● **ASSIGNMENT**:
Beginning with the line that holds "(** * Route" in the data below, give again every line through the one that holds "Modelling conventions.", exactly as written.

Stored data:
....

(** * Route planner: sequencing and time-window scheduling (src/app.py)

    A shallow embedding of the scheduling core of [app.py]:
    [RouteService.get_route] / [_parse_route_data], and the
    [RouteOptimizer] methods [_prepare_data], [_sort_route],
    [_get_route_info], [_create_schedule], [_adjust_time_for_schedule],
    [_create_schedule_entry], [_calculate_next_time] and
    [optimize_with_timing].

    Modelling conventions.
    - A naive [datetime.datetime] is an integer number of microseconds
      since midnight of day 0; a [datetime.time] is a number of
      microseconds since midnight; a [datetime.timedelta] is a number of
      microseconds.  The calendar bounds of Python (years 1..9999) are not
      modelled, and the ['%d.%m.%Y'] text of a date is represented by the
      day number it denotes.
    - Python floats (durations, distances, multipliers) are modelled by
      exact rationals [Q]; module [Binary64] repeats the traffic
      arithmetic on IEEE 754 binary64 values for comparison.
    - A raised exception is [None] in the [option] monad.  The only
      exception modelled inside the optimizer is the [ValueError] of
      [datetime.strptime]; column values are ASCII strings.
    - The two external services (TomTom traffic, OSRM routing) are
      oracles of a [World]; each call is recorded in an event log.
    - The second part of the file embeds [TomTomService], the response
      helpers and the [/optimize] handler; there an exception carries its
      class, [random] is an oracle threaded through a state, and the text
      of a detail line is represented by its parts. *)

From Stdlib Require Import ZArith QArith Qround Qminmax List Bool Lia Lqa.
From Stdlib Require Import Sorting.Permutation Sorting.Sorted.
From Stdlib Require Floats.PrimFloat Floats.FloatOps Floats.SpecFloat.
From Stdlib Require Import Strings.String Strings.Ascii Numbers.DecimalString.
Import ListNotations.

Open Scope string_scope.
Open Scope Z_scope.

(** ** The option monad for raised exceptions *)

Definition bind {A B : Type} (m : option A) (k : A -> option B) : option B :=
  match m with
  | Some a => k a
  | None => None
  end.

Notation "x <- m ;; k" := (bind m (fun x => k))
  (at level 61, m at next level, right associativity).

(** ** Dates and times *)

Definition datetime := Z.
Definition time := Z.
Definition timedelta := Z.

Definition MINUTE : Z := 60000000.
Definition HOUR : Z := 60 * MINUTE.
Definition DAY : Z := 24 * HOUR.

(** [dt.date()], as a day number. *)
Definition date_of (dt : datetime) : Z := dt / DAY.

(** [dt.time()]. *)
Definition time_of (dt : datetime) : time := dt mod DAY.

....

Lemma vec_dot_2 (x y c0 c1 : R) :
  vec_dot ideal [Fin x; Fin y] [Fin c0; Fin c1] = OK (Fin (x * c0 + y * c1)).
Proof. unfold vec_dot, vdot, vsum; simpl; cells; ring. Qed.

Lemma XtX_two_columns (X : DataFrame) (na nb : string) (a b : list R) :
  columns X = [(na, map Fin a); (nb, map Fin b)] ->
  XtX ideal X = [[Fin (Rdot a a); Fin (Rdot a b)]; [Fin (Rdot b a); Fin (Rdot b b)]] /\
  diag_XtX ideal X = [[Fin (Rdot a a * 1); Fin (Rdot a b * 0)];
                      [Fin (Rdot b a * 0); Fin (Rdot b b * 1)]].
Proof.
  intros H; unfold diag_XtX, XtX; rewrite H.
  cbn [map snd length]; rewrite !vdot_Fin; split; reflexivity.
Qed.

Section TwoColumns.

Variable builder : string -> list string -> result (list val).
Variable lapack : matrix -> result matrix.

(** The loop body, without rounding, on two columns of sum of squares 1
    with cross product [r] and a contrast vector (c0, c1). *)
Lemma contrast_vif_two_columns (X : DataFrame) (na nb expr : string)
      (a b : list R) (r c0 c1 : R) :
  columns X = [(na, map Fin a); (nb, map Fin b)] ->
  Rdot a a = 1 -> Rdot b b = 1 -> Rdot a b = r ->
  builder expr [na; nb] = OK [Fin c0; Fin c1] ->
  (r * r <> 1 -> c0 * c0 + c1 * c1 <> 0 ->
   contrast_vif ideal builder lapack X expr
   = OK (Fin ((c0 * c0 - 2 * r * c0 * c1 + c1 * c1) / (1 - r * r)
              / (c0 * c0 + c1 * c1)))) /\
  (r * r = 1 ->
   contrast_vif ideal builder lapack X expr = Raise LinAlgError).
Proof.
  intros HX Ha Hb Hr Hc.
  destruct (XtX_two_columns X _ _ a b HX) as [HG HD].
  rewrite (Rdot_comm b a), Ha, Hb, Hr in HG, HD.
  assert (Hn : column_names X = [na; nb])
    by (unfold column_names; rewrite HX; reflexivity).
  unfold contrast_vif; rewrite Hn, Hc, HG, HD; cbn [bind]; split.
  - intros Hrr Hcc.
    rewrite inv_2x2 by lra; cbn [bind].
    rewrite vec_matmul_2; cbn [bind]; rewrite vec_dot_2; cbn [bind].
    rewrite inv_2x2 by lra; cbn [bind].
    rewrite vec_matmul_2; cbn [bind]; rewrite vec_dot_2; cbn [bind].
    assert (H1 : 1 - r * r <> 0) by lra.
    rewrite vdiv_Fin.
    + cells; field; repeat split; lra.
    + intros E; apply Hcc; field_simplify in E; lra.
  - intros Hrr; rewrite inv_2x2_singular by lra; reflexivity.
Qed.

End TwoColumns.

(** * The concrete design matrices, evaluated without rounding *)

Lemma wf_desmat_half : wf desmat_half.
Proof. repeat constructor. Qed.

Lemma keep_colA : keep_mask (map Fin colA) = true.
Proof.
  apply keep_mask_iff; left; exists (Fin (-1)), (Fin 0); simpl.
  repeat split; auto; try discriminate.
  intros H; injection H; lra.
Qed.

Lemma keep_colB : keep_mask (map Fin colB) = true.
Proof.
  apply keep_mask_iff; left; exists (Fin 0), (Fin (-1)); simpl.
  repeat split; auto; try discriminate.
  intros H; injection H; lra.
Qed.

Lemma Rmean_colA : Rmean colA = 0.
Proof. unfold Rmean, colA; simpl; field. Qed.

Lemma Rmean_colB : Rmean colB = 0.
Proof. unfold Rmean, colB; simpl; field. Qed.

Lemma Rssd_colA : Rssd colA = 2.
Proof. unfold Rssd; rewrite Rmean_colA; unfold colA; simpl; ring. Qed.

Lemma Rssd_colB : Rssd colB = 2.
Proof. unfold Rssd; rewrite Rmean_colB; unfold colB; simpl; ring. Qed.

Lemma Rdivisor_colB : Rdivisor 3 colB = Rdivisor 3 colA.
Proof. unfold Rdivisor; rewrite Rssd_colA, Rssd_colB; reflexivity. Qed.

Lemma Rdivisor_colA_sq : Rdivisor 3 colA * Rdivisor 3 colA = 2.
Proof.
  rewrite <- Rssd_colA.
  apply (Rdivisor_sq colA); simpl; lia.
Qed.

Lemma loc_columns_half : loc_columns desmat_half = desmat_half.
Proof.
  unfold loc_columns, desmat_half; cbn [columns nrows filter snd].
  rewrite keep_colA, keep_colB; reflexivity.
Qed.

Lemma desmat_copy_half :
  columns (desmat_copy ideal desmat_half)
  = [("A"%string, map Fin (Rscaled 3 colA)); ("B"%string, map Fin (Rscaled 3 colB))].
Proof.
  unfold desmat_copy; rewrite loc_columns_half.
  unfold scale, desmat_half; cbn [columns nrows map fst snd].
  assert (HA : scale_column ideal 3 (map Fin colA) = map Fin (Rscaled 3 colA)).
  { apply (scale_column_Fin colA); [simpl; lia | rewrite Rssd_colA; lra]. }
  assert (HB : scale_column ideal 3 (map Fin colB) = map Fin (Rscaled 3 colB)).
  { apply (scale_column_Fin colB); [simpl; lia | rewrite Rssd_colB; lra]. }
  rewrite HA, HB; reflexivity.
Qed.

....

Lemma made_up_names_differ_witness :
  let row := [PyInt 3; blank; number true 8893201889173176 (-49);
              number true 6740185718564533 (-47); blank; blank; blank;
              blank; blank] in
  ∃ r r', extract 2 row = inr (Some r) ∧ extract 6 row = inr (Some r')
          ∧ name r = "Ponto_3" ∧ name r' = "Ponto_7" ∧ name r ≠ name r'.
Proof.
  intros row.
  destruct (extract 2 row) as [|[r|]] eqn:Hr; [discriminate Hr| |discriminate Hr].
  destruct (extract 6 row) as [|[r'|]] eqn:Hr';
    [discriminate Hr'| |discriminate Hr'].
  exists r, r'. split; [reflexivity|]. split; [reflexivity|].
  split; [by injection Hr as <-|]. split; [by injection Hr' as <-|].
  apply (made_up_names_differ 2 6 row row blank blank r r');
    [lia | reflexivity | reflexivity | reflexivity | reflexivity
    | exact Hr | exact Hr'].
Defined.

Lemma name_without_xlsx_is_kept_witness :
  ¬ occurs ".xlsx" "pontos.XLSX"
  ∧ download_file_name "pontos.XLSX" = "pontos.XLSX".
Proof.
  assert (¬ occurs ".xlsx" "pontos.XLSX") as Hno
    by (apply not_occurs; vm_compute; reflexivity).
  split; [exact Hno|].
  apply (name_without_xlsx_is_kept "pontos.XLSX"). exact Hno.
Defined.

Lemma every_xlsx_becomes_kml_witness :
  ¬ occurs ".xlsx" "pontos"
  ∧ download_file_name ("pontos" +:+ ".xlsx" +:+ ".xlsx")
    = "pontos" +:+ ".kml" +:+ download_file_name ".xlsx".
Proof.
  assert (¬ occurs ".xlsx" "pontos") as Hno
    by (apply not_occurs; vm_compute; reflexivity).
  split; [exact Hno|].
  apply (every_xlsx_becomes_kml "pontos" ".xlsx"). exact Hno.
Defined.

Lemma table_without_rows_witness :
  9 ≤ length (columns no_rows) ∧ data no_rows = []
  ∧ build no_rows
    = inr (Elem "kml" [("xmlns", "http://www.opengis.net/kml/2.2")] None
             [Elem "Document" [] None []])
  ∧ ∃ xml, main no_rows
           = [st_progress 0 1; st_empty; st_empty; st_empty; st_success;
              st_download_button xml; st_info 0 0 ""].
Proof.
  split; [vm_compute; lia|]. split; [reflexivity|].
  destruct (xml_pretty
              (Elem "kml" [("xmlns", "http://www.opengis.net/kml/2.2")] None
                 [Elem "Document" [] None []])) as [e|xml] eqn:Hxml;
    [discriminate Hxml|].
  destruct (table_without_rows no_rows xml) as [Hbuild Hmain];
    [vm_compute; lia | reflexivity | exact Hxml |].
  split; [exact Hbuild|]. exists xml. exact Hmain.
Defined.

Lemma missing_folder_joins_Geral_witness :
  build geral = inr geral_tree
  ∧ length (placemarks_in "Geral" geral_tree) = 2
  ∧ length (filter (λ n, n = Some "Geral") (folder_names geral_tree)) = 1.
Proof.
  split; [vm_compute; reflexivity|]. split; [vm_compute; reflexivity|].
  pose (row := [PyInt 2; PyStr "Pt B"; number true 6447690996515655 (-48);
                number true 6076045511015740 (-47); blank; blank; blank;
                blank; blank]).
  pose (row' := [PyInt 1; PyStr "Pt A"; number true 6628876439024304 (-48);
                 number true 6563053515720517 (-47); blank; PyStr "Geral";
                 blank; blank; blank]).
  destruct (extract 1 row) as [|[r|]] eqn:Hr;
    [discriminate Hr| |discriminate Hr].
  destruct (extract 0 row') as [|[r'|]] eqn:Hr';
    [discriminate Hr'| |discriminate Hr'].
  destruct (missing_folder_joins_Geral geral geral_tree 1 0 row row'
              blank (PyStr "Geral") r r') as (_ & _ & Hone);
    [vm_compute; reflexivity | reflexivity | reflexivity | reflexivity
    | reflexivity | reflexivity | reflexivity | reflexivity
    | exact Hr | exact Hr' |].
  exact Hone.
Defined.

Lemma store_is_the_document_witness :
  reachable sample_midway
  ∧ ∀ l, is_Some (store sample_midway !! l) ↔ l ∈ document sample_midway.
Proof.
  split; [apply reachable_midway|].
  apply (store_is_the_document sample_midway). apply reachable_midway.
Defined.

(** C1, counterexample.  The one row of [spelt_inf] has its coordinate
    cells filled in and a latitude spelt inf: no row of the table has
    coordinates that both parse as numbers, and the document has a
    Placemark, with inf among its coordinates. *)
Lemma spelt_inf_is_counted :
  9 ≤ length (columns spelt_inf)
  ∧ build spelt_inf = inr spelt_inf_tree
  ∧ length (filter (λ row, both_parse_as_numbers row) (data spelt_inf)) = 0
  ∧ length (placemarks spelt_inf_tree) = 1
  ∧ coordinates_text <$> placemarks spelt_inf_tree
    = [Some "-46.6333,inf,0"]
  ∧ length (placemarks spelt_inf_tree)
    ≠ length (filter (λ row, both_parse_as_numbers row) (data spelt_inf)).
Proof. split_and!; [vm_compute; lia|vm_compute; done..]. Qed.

....

● **TASK RESPONSE**:
(** * Route planner: sequencing and time-window scheduling (src/app.py)

    A shallow embedding of the scheduling core of [app.py]:
    [RouteService.get_route] / [_parse_route_data], and the
    [RouteOptimizer] methods [_prepare_data], [_sort_route],
    [_get_route_info], [_create_schedule], [_adjust_time_for_schedule],
    [_create_schedule_entry], [_calculate_next_time] and
    [optimize_with_timing].

    Modelling conventions.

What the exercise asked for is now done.